Senator Harry Reid of Nevada said the Reno incident was unacceptable [EPA]
A US air traffic controller has been suspended from his job after falling asleep while a medical flight was landing in the state of Nevada, marking the fifth lapse so far this year among controllers at American airports.
The controller at Reno-Tahoe International Airport was out of communication for about 16 minutes when the aircraft carrying at least three people was landing about at 2am local time on Wednesday, the Federal Aviation Administration (FAA) said.
No injuries were reported as a result of the incident, but the head of the airport has called for increased staffing.
In response to the lapses, the FAA announced that it was immediately putting a second controller on the midnight shift at 26 airports and a radar facility around the country that have only one overnight person.
"I am totally outraged by these incidents. This is absolutely unacceptable," Ray LaHood, the US transportation secretary said in a statement.
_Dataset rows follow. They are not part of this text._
(** * Housing analyzer: the calculation engine of [src/calculator.ts]

    A shallow embedding of the investment calculator (amortization,
    net proceeds, loan selection, scenario evaluation, scenario
    enumeration, Pareto frontier) together with the enumeration and the
    chart data that [src/App.tsx] builds on top of it.

    Numbers.  The TypeScript type [number] is embedded as the rationals
    [Q]: every arithmetic operator is the exact one and every comparison
    is the order of [Q].  Rounding, infinities and NaN of IEEE doubles
    are outside this model; the equations below are equations of exact
    arithmetic, stated with [==] ([Qeq]) where arithmetic is involved.
    A quotient by zero, an infinity or NaN in the host language, is 0 in
    [Q]; no property below rests on the value of such a quotient.
    Where a property is about the rounding itself, the lines concerned
    are transcribed a second time in binary64 arithmetic (module
    [Double]), and the property is decided there.
    [Math.pow] and the conversion of a number to a string are library
    functions of the host language; they are parameters of the
    development. *)

From Stdlib Require Import QArith Qround Qminmax ZArith Bool List String Lia Lqa.
From Stdlib Require Import Permutation Sorted DecimalString.
From Stdlib Require Floats.PrimFloat.
Import ListNotations.
Open Scope Q_scope.

Set Implicit Arguments.

(** ** Numbers and the host language's operators *)

Definition number := Q.

(** [a < b], [a > b], [a >= b], [a === b] on numbers. *)
Definition ltb (a b : number) : bool := negb (Qle_bool b a).
Definition gtb (a b : number) : bool := ltb b a.
Definition geb (a b : number) : bool := Qle_bool b a.
Definition strict_eqb (a b : number) : bool := Qeq_bool a b.

(** Truthiness of a number: every number but zero. *)
Definition truthy (a : number) : bool := negb (strict_eqb a 0).

(** [Array.prototype.reduce] without an initial value: the first
    element seeds the accumulator; on the empty array the call throws,
    which is [None] here. *)
Definition reduce (A : Type) (f : A -> A -> A) (l : list A) : option A :=
  match l with
  | [] => None
  | first :: rest => Some (fold_left f rest first)
  end.

(** ** Data model ([types.ts]) *)

Inductive PropertyType := T1B1B | T2B2B | T3B2B.

Inductive LoanType := conventional | va | fha.

Module XiamenProperty.
Record t := mk {
  marketValue : number;
  monthlyRent : number;
  exchangeRate : number;
  sellingCostRate : number
}.
End XiamenProperty.

Module SDPropertyOption.
Record t := mk {
  type : PropertyType;
  price : number;
  monthlyRent : number;
  rooms : number;
  appreciationRate : number;
  hoaAndTax : number
}.
End SDPropertyOption.

Module LoanOption.
Record t := mk {
  name : string;
  type : LoanType;
  interestRate : number;
  minDownPayment : number;
  pmi : option number
}.
End LoanOption.

Module Borrower.
Record t := mk {
  name : string;
  monthlyIncome : number;
  loanOptions : list LoanOption.t
}.
End Borrower.

Module InvestmentScenario.
Record t := mk {
  id : string;
  name : string;
  sellXiamen : bool;
  sdProperty : option SDPropertyOption.t;
  downPaymentPercent : number;
  borrower : option Borrower.t;
  roomsToRent : number;
  sdRentIfNotBuying : number
}.
End InvestmentScenario.

Module CalculationResult.
Record t := mk {
  scenario : InvestmentScenario.t;
  initialInvestment : number;
  downPayment : number;
  closingCosts : number;
  remainingCash : number;
  monthlyMortgage : number;
  monthlyHOATax : number;
  monthlyRentalIncome : number;
  monthlyImputedRent : number;
  monthlyTotalIncome : number;
  monthlyCashflow : number;
  monthlyEffectiveCashflow : number;
  annualCashflow : number;
  annualEffectiveCashflow : number;
  cashflowAPY : number;
  effectiveCashflowAPY : number;
  year5PropertyValue : number;
  year5Equity : number;
  year5TotalReturn : number;
  year5ROI : number;
  year5AnnualizedROI : number;
  dti : number;
  mortgageToIncomeRatio : number
}.
End CalculationResult.

(** ** Loan selection *)

(** [getBestLoanOption]: keep the options whose minimum down payment is
    met, then reduce to the lowest rate; the accumulator is replaced
    only by a strictly lower rate. *)
Definition lowerRate (best current : LoanOption.t) : LoanOption.t :=
  if ltb (LoanOption.interestRate current) (LoanOption.interestRate best)
  then current else best.

Definition qualifies (downPaymentPercent : number) (opt : LoanOption.t) : bool :=
  geb downPaymentPercent (LoanOption.minDownPayment opt).

Definition getBestLoanOption (borrower : Borrower.t) (downPaymentPercent : number)
  : option LoanOption.t :=
  let validOptions :=
    filter (qualifies downPaymentPercent) (Borrower.loanOptions borrower) in
  if (List.length validOptions =? 0)%nat then None
  else reduce lowerRate validOptions.

(** ** Net proceeds of the sale *)

Definition calculateXiamenNetProceeds (xiamen : XiamenProperty.t) : number :=
  let grossUSD := XiamenProperty.marketValue xiamen / XiamenProperty.exchangeRate xiamen in
  let netUSD := grossUSD * (1 - XiamenProperty.sellingCostRate xiamen) in
  netUSD.

Section Engine.

(** [Math.pow] of the host language. *)
Variable Math_pow : number -> number -> number.

(** ** Amortization *)

Definition calculateMonthlyMortgage (principal annualRate years : number) : number :=
  let monthlyRate := annualRate / 12 in
  let numPayments := years * 12 in
  if strict_eqb monthlyRate 0 then principal / numPayments
  else
    let payment :=
      principal *
      (monthlyRate * Math_pow (1 + monthlyRate) numPayments) /
      (Math_pow (1 + monthlyRate) numPayments - 1) in
    payment.

Definition calculateRemainingBalance
  (principal annualRate years paymentsMade : number) : number :=
  let monthlyRate := annualRate / 12 in
  let numPayments := years * 12 in
  if strict_eqb monthlyRate 0
  then principal - (principal / numPayments) * paymentsMade
  else
    let balance :=
      principal *
      (Math_pow (1 + monthlyRate) numPayments - Math_pow (1 + monthlyRate) paymentsMade) /
      (Math_pow (1 + monthlyRate) numPayments - 1) in
    balance.

(** ** Scenario evaluation *)

(** The financing resolved inside [calculateScenario]: the interest
    rate and the monthly insurance premium.  Both start from the
    defaults (6.5%, no premium) and are overwritten only when a borrower
    is attached and a loan option qualifies. *)
Definition financing (borrower : option Borrower.t) (downPaymentPercent : number)
  : number * number :=
  let interestRate := 0.065 in
  let pmi := 0 in
  match borrower with
  | Some b =>
    match getBestLoanOption b downPaymentPercent with
    | Some loanOption =>
      let interestRate := LoanOption.interestRate loanOption in
      match LoanOption.pmi loanOption with
      | Some p =>
        if truthy p && ltb downPaymentPercent 0.2
        then (interestRate, p) else (interestRate, pmi)
      | None => (interestRate, pmi)
      end
    | None => (interestRate, pmi)
    end
  | None => (interestRate, pmi)
  end.

(** [scenario.borrower?.monthlyIncome || 5000] *)
Definition incomeOrDefault (borrower : option Borrower.t) : number :=
  match borrower with
  | Some b => if truthy (Borrower.monthlyIncome b) then Borrower.monthlyIncome b else 5000
  | None => 5000
  end.

(** Branch 1 of [calculateScenario]: keep the Xiamen flat, rent in SD. *)
Definition holdAndRent (scenario : InvestmentScenario.t) (xiamen : XiamenProperty.t)
  (analysisYears : number) : CalculationResult.t :=
  let xiamenMonthlyRentUSD :=
    XiamenProperty.monthlyRent xiamen / XiamenProperty.exchangeRate xiamen in
  let xiamenValueUSD :=
    XiamenProperty.marketValue xiamen / XiamenProperty.exchangeRate xiamen in
  let sdRent := InvestmentScenario.sdRentIfNotBuying scenario in
  let monthlyCashflow := xiamenMonthlyRentUSD - sdRent in
  let annualCashflow := monthlyCashflow * 12 in
  let year5Value := xiamenValueUSD in
  let totalCashflow5Y := annualCashflow * analysisYears in
  let year5TotalReturn := year5Value + totalCashflow5Y - xiamenValueUSD in
  {| CalculationResult.scenario := scenario;
     CalculationResult.initialInvestment := xiamenValueUSD;
     CalculationResult.downPayment := 0;
     CalculationResult.closingCosts := 0;
     CalculationResult.remainingCash := 0;
     CalculationResult.monthlyMortgage := 0;
     CalculationResult.monthlyHOATax := 0;
     CalculationResult.monthlyRentalIncome := xiamenMonthlyRentUSD;
     CalculationResult.monthlyImputedRent := 0;
     CalculationResult.monthlyTotalIncome := xiamenMonthlyRentUSD;
     CalculationResult.monthlyCashflow := monthlyCashflow;
     CalculationResult.monthlyEffectiveCashflow := monthlyCashflow;
     CalculationResult.annualCashflow := annualCashflow;
     CalculationResult.annualEffectiveCashflow := annualCashflow;
     CalculationResult.cashflowAPY := (annualCashflow / xiamenValueUSD) * 100;
     CalculationResult.effectiveCashflowAPY := (annualCashflow / xiamenValueUSD) * 100;
     CalculationResult.year5PropertyValue := year5Value;
     CalculationResult.year5Equity := year5Value;
     CalculationResult.year5TotalReturn := year5TotalReturn;
     CalculationResult.year5ROI := (year5TotalReturn / xiamenValueUSD) * 100;
     CalculationResult.year5AnnualizedROI :=
       (Math_pow (1 + year5TotalReturn / xiamenValueUSD) (1 / analysisYears) - 1) * 100;
     CalculationResult.dti := 0;
     CalculationResult.mortgageToIncomeRatio := 0 |}.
"The American public trusts us to run a safe system. Safety is our No. 1 priority and I am committed to working 24/7 until these problems are corrected."
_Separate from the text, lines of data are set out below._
(** * Daemon Codex: provider routing, privacy enforcement and retry

    A shallow embedding of the provider layer of Daemon Codex
    ([app/include/IProvider.hpp], [LocalProvider.cpp], [OpenAIProvider.cpp],
    [OllamaCloudProvider.cpp], [ProviderManager.cpp]) together with the
    properties its specification states about it.

    Conventions.
    - A C++ [int] is a [Z]; where the source computes with it the 32-bit
      two's-complement wrap-around is written out ([wrap32]).
    - A [float] is carried as its IEEE-754 binary32 bit pattern; the only
      thing the code does with one is to print it, and the printer is a
      field of the environment.
    - Every call to a collaborator (HTTP transport, inference client, client
      factory, [sleep_for]) is recorded as an [Event].  A computation reads
      the events that happened before it and returns the events it adds, so
      "no call was made" is "the added events are []".
    - An exception thrown by a collaborator is a [Throw] carrying [what()].
    - Logging goes to a sink that returns nothing and decides nothing; it is
      left out of the event trace.
    - The provider classes exist in two generations in the repository: the
      first one ([get_name]/[check_health], size-reporting [ModelInfo]) is
      [Module Foundation], the current one is at top level. *)

From Stdlib Require Import ZArith String Ascii List Lia DecimalString.
From stdpp Require Import gmap strings.
Import ListNotations.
Krys Bart, an airport chief, said earlier: "The flying public needs an assurance from the FAA that this situation will be addressed at all airports."
She said the pilot of the Reno-bound medical flight and airport staff had tried to contact the controller multiple times without success.
The FAA said the pilot was in contact with regional radar controllers in northern California during the landing.
Last month, the FAA put two controllers on duty during the midnight shift at the Reno-Tahoe airport, but went back to one controller several days later after implementing new procedures, Ian Gregor, FAA spokesman said.
Elsewhere, two jetliners landed at Washington's Reagan National Airport last month without tower assistance after the lone air traffic supervisor fell asleep.
An investigation by the FAA uncovered a second incident of an air traffic controller sleeping on the job in February during the midnight shift at McGhee Tyson Airport in Knoxville, Tenn.
The agency also said a controller in Seattle had been suspended for falling asleep during a morning shift on Monday.
The controller already faced punishment for falling asleep on two other occasions during an evening shift in January, the FAA said.
In addition, two controllers in Texas were suspended after two failed hand-offs two weeks ago.
LaHood previously ordered an examination of controller staffing at airports across the nation and directed that two controllers staff the midnight shift in Washington.
A separate investigation was ordered by the House of Representatives Transportation and Infrastructure Committee.
Senator Harry Reid of Nevada said the Reno incident was unacceptable, and his office was asking the FAA that a minimum of two air traffic control personnel work in the tower at all times.
The incidents come nearly five years after a fatal crash in Kentucky in which a controller was working alone.
Investigators said the controller in Kentucky was most likely suffering from fatigue, although they placed responsibility for the crash that took 49 lives on the pilots.
The National Air Traffic Controllers Association has warned against putting controllers alone on shifts and assigning tiring work schedules.
At most airport towers, there is no bathroom in the cab, the room on the top of the tower.
With only one controller on duty, the position has to go unattended at times if the controller needs to use a bathroom.
It is common for the nearest bathroom to be located down a flight of stairs from the cab.